Neutrons induce a number of nuclear reactions on stable isotopes of germanium, which produce characteristic signatures in the spectra of germanium detectors. These have been studied in great detail many times during the last twenty-odd years, with the aim to either improve on the knowledge of background spectra of germanium detectors, or for determination of neutron fluxes at the position of the detector [1-11]. Some of the studies dealt with environmental neutrons of cosmic-ray origin while some used different neutron sources, mostly with the fission spectrum. The findings were quite similar, irrespective of the origin of the neutrons. Most of these studies were performed with analog spectroscopy systems, while we today witness the increased use of digital spectroscopy systems, which offer the possibility to gain some insight into the dynamics of the processes involved.

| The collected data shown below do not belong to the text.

(** ** A capture *)
Module RadioTestSamples.
(** A refill takes a tenth of a second and brings two samples. *)
#[export] Instance iio : Iio := {|
  has_device := fun _ => true;
  channels := @channels SoftwareSweepSamples.radio;
  find_input_channel := fun _ => SoftwareSweepSamples.position;
  find_output_channel := fun _ => SoftwareSweepSamples.position;
  write_reply := fun _ => Ok tt;
  read_reply := @read_reply SoftwareSweepSamples.radio;
  enabled_reply := fun _ => true;
  sample_size_reply := fun _ => Ok 4;
  create_buffer_reply := fun _ => Ok tt;
  refill_reply := fun _ => Ok 8;
  channel_data := fun log => [(refill_count log, -2048); (3, - refill_count log)];
  elapsed := fun started now => 100 * refill_count (drop (length started) now);
|}.
#[export] Instance context : RadioContext := {|
  from_uri := fun _ => Ok tt;
  set_timeout := Ok tt;
  data_format := fun _ _ => DataFormat.mk true 16 12 0;
|}.
Definition args : list string := ["capture"; "--seconds"; "1"; "--center-freq"; "433920000"]%string.
Definition start : Run := running [] [].
Definition config : Config.t :=
  match Config.parse args with Ok cfg => cfg | Err _ => Config.default end.
Definition finish : Run := (@run iio AggregationSamples.math context args start).2.
End RadioTestSamples.
#[local] Existing Instances RadioTestSamples.iio RadioTestSamples.context AggregationSamples.math.

(** Ten buffers of two samples; each holds one at the end of the converter. *)
Example a_capture :
  (run RadioTestSamples.args RadioTestSamples.start).1 = Ok true
  /\ match RadioTestSamples.finish.(printed) with
     | Statistics stats elapsed 2100000 2100000 Analysis.Full :: _ =>
         elapsed = 1000 /\ stats.(CaptureStats.buffers) = 10
         /\ stats.(CaptureStats.samples) = 20 /\ stats.(CaptureStats.clipped) = 10
         /\ stats.(CaptureStats.sum_i) = 55 + 30 /\ stats.(CaptureStats.min_i) = 1
         /\ stats.(CaptureStats.max_i) = 10 /\ stats.(CaptureStats.max_refill_ms) = 100
     | _ => False
     end.
Proof. vm_compute. intuition congruence. Qed.

Lemma sample_parse : Config.parse RadioTestSamples.args = Ok RadioTestSamples.config.
Proof. vm_compute. reflexivity. Qed.

Lemma captures_stay_in_limits_witness :
  Forall (CaptureOp RadioTestSamples.config) RadioTestSamples.finish.(log).
Proof.
  destruct (captures_stay_in_limits RadioTestSamples.args RadioTestSamples.start
              (run RadioTestSamples.args RadioTestSamples.start).1 RadioTestSamples.finish
              (surjective_pairing _)) as [Hl|(cfg&Hcfg&_&Hlog)].
  - vm_compute in Hl. discriminate.
  - rewrite sample_parse in Hcfg. injection Hcfg as <-. destruct Hlog as (ops&Hl&Hf).
    rewrite Hl. exact Hf.
Defined.

Lemma sample_refills_take_time : RefillsTakeTime.
Proof.
  intros started ops. cbn -[refill_count Z.mul]. rewrite drop_app_length.
  pose proof (refill_count_nonneg ops). lia.
Qed.

Lemma capture_ends_witness : (run RadioTestSamples.args RadioTestSamples.start).1 <> Ok false.
Proof. exact (capture_ends RadioTestSamples.args RadioTestSamples.start sample_refills_take_time). Defined.

Lemma full_capture_describes_samples_witness :
  Described RadioTestSamples.config RadioTestSamples.start RadioTestSamples.finish.
Proof.
  apply (full_capture_describes_samples RadioTestSamples.args); [exact sample_parse|reflexivity|reflexivity|].
  vm_compute. reflexivity.
Defined.

(** What the program's own test computes. *)
Example computes_iq_statistics :
  let stats := CaptureStats.observe_iq [(1, 4); (-2, 5); (3, -6); (-2048, 0)] CaptureStats.default in
  stats.(CaptureStats.samples) = 4 /\ stats.(CaptureStats.sum_i) = -2046
  /\ stats.(CaptureStats.sum_q) = 3 /\ stats.(CaptureStats.min_i) = -2048
  /\ stats.(CaptureStats.max_i) = 3 /\ stats.(CaptureStats.clipped) = 1.
Proof. vm_compute. auto 6. Qed.
(** X5: one tick of the reaper on a list without nil entries keeps exactly
    the connectors that are not closed, in their order, and changes nothing
    else of the tunnel; with a registry configured it makes one call per
    connector, Deregister for a closed one and Renew for a survivor, and
    without a registry it makes none. *)
Theorem clean_tick_keeps_live_connectors (t : Tunnel.Tunnel) (st : mux.Store) :
  (∀ c, c ∈ Tunnel.connectors t → c ≠ None) →
  ∃ t' calls,
    Tunnel.clean_tick t st = Some (t', calls) ∧
    Tunnel.connectors t'
      = List.filter (λ c, negb (Connector.IsClosed c st)) (Tunnel.connectors t) ∧
    (∀ c, c ∈ Tunnel.connectors t' → Connector.IsClosed c st = false) ∧
    (Tunnel.node t', Tunnel.id t', Tunnel.close t', Tunnel.sd t', Tunnel.ttl t')
      = (Tunnel.node t, Tunnel.id t, Tunnel.close t, Tunnel.sd t, Tunnel.ttl t) ∧
    calls
      = if Tunnel.sd t then
          omap (λ c : Connector.ptr,
                  (λ c', if Connector.IsClosed c st
                         then Tunnel.Deregister (Connector.id c')
                                (Tunnel.id t) (Tunnel.node t)
                         else Tunnel.Renew (Connector.id c')
                                (Tunnel.id t) (Tunnel.node t)) <$> c)
               (Tunnel.connectors t)
        else [].
Proof. apply clean_tick_keeps_live_connectors_aux. Qed.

We thus undertook the time-differentiated study of some of these processes induced by Cf-252 fission neutrons by using one of the contemporary commercial flexible digital spectroscopy systems.

2. The experiment

The detailed description of our laboratory is given elsewhere [0]. Experimental setup used in this study consists of a small volume (2 liters) liquid scintillator (NE213) detector and a 15% efficiency coaxial HPGe detector, positioned as schematically presented in Fig.1.

Fig.1. The layout of the experiment (view from above)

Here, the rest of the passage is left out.